In the context of HPC, a job is a task (a program or script) that you ask the computer to run. Jobs are managed by a scheduler that accepts submissions from all cluster users and works out when and on which resources the job will run. When you connect to the cluster, you connect to a login node or master node. Jobs are not run on the login node as the high resource demand of the job would hinder the functionality of this node, which is to provide access to your files, and accept job submissions. Instead, your jobs should be run on the compute nodes by submitting a request to the scheduler and allowing the scheduler to allocate a compute node (or nodes) for your job execution and executing the job when the nodes are available. Jobs can take two forms: interactive and non-interactive. Interactive jobs are jobs that require you to provide input while the job is running. For these jobs, the scheduler will allocate a compute node and will connect you to an interactive shell on the allocated node. From the scheduler's standoint, the job is running as long as the shell is open; when the shell is exited, the job is completed. Interactive jobs can also be applications, like Jupyter Notebook or RStudio, that allow user interaction. Typically interactive jobs are run to experiment and test scripts and workflows. Non-interactive jobs are jobs that can be executed on a compute node and do not require any interaction or input while the job is running. Generally speaking, your goal is to design jobs that can reliably run non-interactively so they can be submitted to the scheduler and you can return to the output when the job is finished which may be hours, days or weeks later.

An interactive job can be run on a compute node using the salloc command. The salloc command obtains a resource allocation from the scheduler and executes a command. For an interactive job, the command that is passed to salloc to execute is an interactive shell like bash. Once the command is finished executing (i.e. when the bash shell is exited) the allocated resources are released.

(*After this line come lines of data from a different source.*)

Lemma division_unique g m q r q' r' :
  monic_of_degree g m ->
  padd (pmul q g) r ≈ padd (pmul q' g) r' ->
  (forall i, (m <= i)%nat -> coef r i = 0) ->
  (forall i, (m <= i)%nat -> coef r' i = 0) ->
  q ≈ q' /\ r ≈ r'.
Proof.
  intros Hg E Hr Hr'.
  assert (Hd : psub q q' ≈ []).
  { apply (multiple_small_zero g m); [assumption|]. intros i Hi.
    assert (Hm : pmul (psub q q') g ≈ psub r' r).
    { transitivity (psub (padd (pmul q g) r) (padd (pmul q' g) r)); [ring|].
      rewrite E. ring. }
    rewrite (peq_coef _ _ Hm), coef_psub, Hr, Hr' by assumption. lia. }
  assert (Hq : q ≈ q').
  { transitivity (padd (psub q q') q'); [ring|]. rewrite Hd. ring. }
  split; [assumption|].
  transitivity (psub (padd (pmul q g) r) (pmul q g)); [ring|].
  rewrite E, Hq. ring.
Qed.

(** [__quo_rem] computes the quotient and the remainder of [f] by [phi]. *)
Lemma quo_rem_by_monomials_quo_rem key m f :
  monic_of_degree key m -> quo_rem_by_monomials key f = quo_rem f key.
Proof.
  intros Hkey.
  destruct (quo_rem_by_monomials key f) as [q r] eqn:E.
  destruct (quo_rem f key) as [q' r'] eqn:E'.
  destruct (quo_rem_by_monomials_spec key m f q r Hkey E)
    as (H1 & Hq & Hr & H2 & _).
  destruct (quo_rem_spec key m f q' r' Hkey E') as (H1' & Hq' & Hr' & H2' & _).
  destruct (division_unique key m q r q' r' Hkey) as [Eq Er];
    [now rewrite <- H1, <- H1' | assumption..|].
  f_equal; now apply wf_peq_eq.
Qed.

(** ** The division loop *)

Lemma coefficients_loop_run self fuel f c :
  cache_ok self c ->
  exists c', __coefficients self fuel f c = (division_loop (phi self) fuel f, c')
             /\ cache_ok self c'.
Proof.
  revert f c. induction fuel as [|fuel IH]; intros f c Hc;
    cbn [__coefficients division_loop].
  - exists c. split; [|assumption]. destruct (0 <=? degree f); reflexivity.
  - destruct (0 <=? degree f); [|exists c; split; [reflexivity | assumption]].
    destruct (quo_rem_run self f c Hc) as (c1 & E1 & Hc1).
    destruct (quo_rem_by_monomials (phi self) f) as [q r].
    destruct (IH q c1 Hc1) as (c2 & E2 & Hc2).
    exists c2. split; [|assumption].
    rewrite (run_bind _ _ _ _ _ E1). now rewrite (run_bind _ _ _ _ _ E2).
Qed.

(** The sum [c_0 + phi*(c_1 + phi*(...))]. *)
Definition hsum (key : poly) (cs : list poly) : poly :=
  fold_right (fun c acc => padd c (pmul key acc)) [] cs.

Lemma expansion_sum_from_hsum key i cs :
  expansion_sum_from key i cs ≈ pmul (pow key i) (hsum key cs).
Proof.
  revert i. induction cs as [|c cs IH]; intros i; simpl.
  - unfold zero. now rewrite pmul_nil_r.
  - rewrite add_peq, mul_peq, IH. simpl. rewrite mul_peq. ring.
Qed.

Lemma expansion_sum_hsum key cs : expansion_sum key cs ≈ hsum key cs.
Proof.
  unfold expansion_sum. rewrite expansion_sum_from_hsum. simpl.
  apply pmul_1_l.
Qed.

Lemma wf_expansion_sum key cs : wf (expansion_sum key cs).
Proof.
  unfold expansion_sum. destruct cs; simpl; [apply wf_nil | apply wf_add].
Qed.

Lemma degree_nonneg (f : poly) : (0 <=? degree f) = negb (is_zero f).
Proof.
  unfold degree. destruct f; simpl; [reflexivity|].
  apply Z.leb_le. lia.
Qed.
(** * notiontree.hierarchy: a shallow embedding

    The Python module [notiontree/hierarchy.py] mirrors a directory of
    Markdown files as pages of a remote workspace.  This file embeds

    - the string and path primitives the module calls ([str] methods,
      [os.path]),
    - [Page], [PageType] and [build_local_hierarchy] over a model of
      [os.walk],
    - the three remote phases ([create_notion_hierarchy],
      [update_link_notion_hierarchy], [move_pages_notion_hierarchy]) in an
      exception-and-trace monad whose environment answers every outside
      call,
    - the link resolver ([_resolve_github_wiki_link], [_resolve_link]) and
      the [re.sub] pass that drives it,

    and then states and proves the properties of the specification.

    Python [str] values are modelled as [string]; a character is a byte, so
    a non-ASCII string is read as its UTF-8 encoding.  Logging and the
    timing that feeds it are left out: they decide nothing. *)

From Stdlib Require Import Ascii String ZArith Lia.
From stdpp Require Import base list strings gmap.

Local Open Scope Z_scope.

(** ** Python [str] primitives *)

Module Str.

Abbreviation s2l := list_ascii_of_string.
Abbreviation l2s := string_of_list_ascii.

Definition sep : ascii := "/"%char.

Definition ascii_eqb (a b : ascii) : bool := bool_decide (a = b).

(** [l.startswith(p)] *)
Fixpoint starts (p l : list ascii) : bool :=
  match p, l with
  | [], _ => true
  | _ :: _, [] => false
  | a :: p', b :: l' => ascii_eqb a b && starts p' l'
  end.

(** [l.endswith(p)] *)
Definition ends (p l : list ascii) : bool := starts (rev p) (rev l).

(** [l.rfind(c)], [-1] when [c] does not occur. *)
Fixpoint rfind (c : ascii) (l : list ascii) : Z :=
  match l with
  | [] => -1
  | x :: r =>
      let j := rfind c r in
      if 0 <=? j then j + 1 else if ascii_eqb x c then 0 else -1
  end.

(** [l.find(c)], [-1] when [c] does not occur. *)
Fixpoint find (c : ascii) (l : list ascii) : Z :=
  match l with
  | [] => -1
  | x :: r =>
      if ascii_eqb x c then 0
      else let j := find c r in if 0 <=? j then j + 1 else -1
  end.

(** The slices [l[:i]] and [l[i:]] for [0 <= i]. *)
Definition upto (i : Z) (l : list ascii) : list ascii := take (Z.to_nat i) l.
Definition from (i : Z) (l : list ascii) : list ascii := drop (Z.to_nat i) l.
Lemma verifyRefreshToken_spec (E : Env) (now : Z) (tok : string) (w : World) :
  match verifyRefreshToken E now (Some tok) w with
  | inr (u, tok') =>
      tok' = tok /\ tok <> "" /\
      exists uid,
        jwt_verify E (JWT_REFRESH_SECRET E) tok now = JwtOk uid /\
        users w !! uid = Some u /\ holds_token u tok
  | inl res =>
      res_status res = 401 /\
      ~ (tok <> "" /\
         exists uid u,
           jwt_verify E (JWT_REFRESH_SECRET E) tok now = JwtOk uid /\
           users w !! uid = Some u /\ holds_token u tok)
  end.
Proof.
  unfold verifyRefreshToken, truthy.
  destruct (String.eqb_spec tok "") as [->|Hne]; simpl.
  - split; [done|]. by intros [Habs _].
  - destruct (jwt_verify E (JWT_REFRESH_SECRET E) tok now) as [uid| |] eqn:Hjwt.
    + destruct (users w !! uid) as [u|] eqn:Hu.
      * destruct (tokenExists tok u) eqn:Hex; simpl.
        -- split; [done|]. split; [done|]. exists uid.
           split; [done|]. split; [done|]. by apply tokenExists_spec.
        -- split; [done|]. intros [_ [uid' [u' [Hj [Hu' Hh]]]]].
           injection Hj as <-. rewrite Hu in Hu'. injection Hu' as <-.
           apply tokenExists_spec in Hh. congruence.
      * split; [done|]. intros [_ [uid' [u' [Hj [Hu' _]]]]].
        injection Hj as <-. congruence.
    + split; [done|]. intros [_ [uid' [u' [Hj _]]]]. discriminate.
    + split; [done|]. intros [_ [uid' [u' [Hj _]]]]. discriminate.
Qed.

(** C9, counterexample.  The token 'refresh-alice' is in the active set of
    alice and expired at time 5000: a refresh at time 6000 is answered with
    401 although the token is in the set. *)
Lemma accepted_iff_in_set_fails :
  ~ accepted_iff_in_set sample_env 6000 sample_world alice "refresh-alice".
Proof.
  intros [_ H].
  assert (Hholds : holds_token alice "refresh-alice").
  { exists (TokenObj.mk "refresh-alice"). split; [by left|reflexivity]. }
  specialize (H Hholds). vm_compute in H. discriminate.
Qed.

salloc has a number of options that can be used to specify the requested resources and set some properties of the job. Some useful and frequently used options are:

• Set Working Directory (-D) The remote process will change into this directory before running
• Nodes (-N) sets the number of nodes to be allocated to the job
• Tasks (-n) specifies the max number of tasks that steps (discrete commands in the shell) will run
• Memory required per node (–mem), default unit is megabytes
• Time limit (-t=days-HH:MM:SS) Set a time limit on the runtime - a job that exceeds this limit may be killed
• Name (-J) A name for the job (this makes it easier to spot in logs and scheduler status queries)

Example command requesting 2 nodes for a job you anticipate will take 4 hours and where you plan to run a script that will require 8 tasks:

$ salloc -N 2 -n 8 -t 04:00:00

The execution environment allocated by this command includes 2 nodes with 8 cores distributed across those nodes. Commands issued within this shell will still be executed on the master node unless invoked with the SLURM command srun. If you issue the srun command within this execution environment, SLURM will distribute the tasks invoked by the srun command across these resources. Each invocation of the srun command is a job step within the salloc job.